Varnell reportedly never attended any gatherings, meetings or trainings, Hunter said, referring to Varnell as an “inanimate object” within the organization.
Hunter said his group’s mission is to uphold the constitution, and it doesn’t condone violence.
Oklahoma has three Three Percenters groups: the III% United Patriots, American Patriots III% and The Three Percenters, according to the Southern Poverty Law Center.
In 2016, the group recorded 623 patriot groups across the U.S., including militias. The number is down by nearly 38 percent from the 998 reported groups in 2015.
In Oklahoma, the number decreased from 10 in 2015 to nine last year, the SPLC reports.
The groups are declining this year after surging throughout Barack Obama’s presidency.
The SPLC noted these type of groups typically increase during Democratic presidential administrations and dwindle when Republicans are in the Oval Office. Even before Donald Trump was elected, the SPLC noted the groups’ waning energy.
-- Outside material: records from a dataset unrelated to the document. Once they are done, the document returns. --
(** * hola-proxy: the process entry point ([main.go])

    A shallow embedding of [parse_args], [arg_fail], [run] and [main] of
    [main.go].  The entry point is wiring: it parses the command line, builds
    the resolver, the credential service, the selected endpoint, the tunnel
    dialer and the proxy handler, and hands the handler to the HTTP server.
    Everything it calls outside [main.go] is kept abstract in the class
    [Collaborators]; what the program does is recorded as a list of [event]s
    next to its result, so that statements about "what was constructed, in what
    order, and with which exit status" are statements about that list. *)

From Stdlib Require Import String Ascii List ZArith NArith Bool Lia.
From Stdlib Require Import DecimalString.
Import ListNotations.

Local Open Scope string_scope.
Local Open Scope list_scope.
Local Open Scope Z_scope.

(** ** Go values *)

(** A Go [error] interface value: [None] is [nil]. *)
Definition error : Type := option string.

Definition is_nil (err : error) : bool :=
  match err with None => true | Some _ => false end.

(** The text [%v] prints for an error. *)
Definition error_text (err : error) : string :=
  match err with None => "<nil>" | Some msg => msg end.

(** [time.Duration]: a count of nanoseconds. *)
Definition Duration : Type := Z.
Definition Second : Duration := 1000000000.
Definition Hour : Duration := 3600 * Second.

(** [var version = "undefined"] *)
Definition version : string := "undefined".

(** ** [CLIArgs] *)

Record CLIArgs : Type := mkCLIArgs {
  country : string;
  list_countries : bool;
  list_proxies : bool;
  use_trial : bool;
  limit : N;
  bind_address : string;
  verbosity : Z;
  timeout : Duration;
  rotate : Duration;
  proxy_type : string;
  resolver : string;
  force_port_field : string;
  showVersion : bool
}.

(** [var args CLIArgs]: every field holds its zero value. *)
Definition zero_CLIArgs : CLIArgs :=
  mkCLIArgs "" false false false 0%N "" 0 0 0 "" "" "" false.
Although Varnell reportedly claimed the Three Percenters’ doctrine, Oklahoma FBI spokeswoman Jessica Rice said that wasn’t why the FBI began investigating him. The Oklahoma field office doesn’t track individual patriot or hate groups.
Instead, a tip from a confidential source drove the investigation, she said.
While patriot groups in Oklahoma follow the national trend, that isn’t the case for hate groups.
Hate groups in Oklahoma are trending downward as numbers nationwide are steadily increasing, according to the SPLC.
In 2016, the group identified six hate groups in Oklahoma. Of those, four were designated as black separatist groups, one was considered a neo-Nazi organization and the last — a fundamentalist Baptist church in Oklahoma City — was labeled an anti-LGBT organization.
Oklahoma is No. 34 in the number of designated hate groups. It shares that position with New Hampshire. That number is down from 2015, when the center identified 17 hate groups in the state. In 2014, the group identified 11 groups, down from 17 reported the year before.
Oklahoma’s numbers buck a nationwide trend that began in 2014, when the SPLC reported 784 groups across the country. The next year that number grew to 892, which rose by about 3 percent this year to 917.
“To some extent, these are just historical accidents. Obviously, the national trend is not going to be reflected in every state,” said Mark Potoc, an extremism expert who worked with the SPLC for 20 years.
In 2016, the biggest rise nationally was among antiMuslim groups, which increased by almost 200 percent from 2015. There was also a surge in neo-Confederate groups, the SPLC reported.
The group reports the number of hate groups — though near record-high levels — “undoubtedly understate the real level of organized hatred in America,” given the increasing number of right-wing extremists moving into virtual spaces.
Potoc believes that’s true for Oklahoma, too.
The best example of that type of extremism, Potoc said, is Dylann Roof. The 23-year-old was radicalized entirely online before he massacred nine black churchgoers at the Emanuel African Methodist Episcopal Church in South Carolina in 2015.
“So I’m not sure that the (hate group) count matters as much as it did in past years,” Potoc said.
To be designated as a hate group by the SPLC, a group must have beliefs or practice that either attack or malign an entire class of people. The SPLC uses the group’s publications and websites, in addition to citizen, law enforcement and news reports, as well as field sources, the website states. The majority of Oklahoma’s hate groups are black separatist organizations. Groups with that designation are known to oppose integration, interracial marriages and want separate institutions or nations for blacks, according to the website.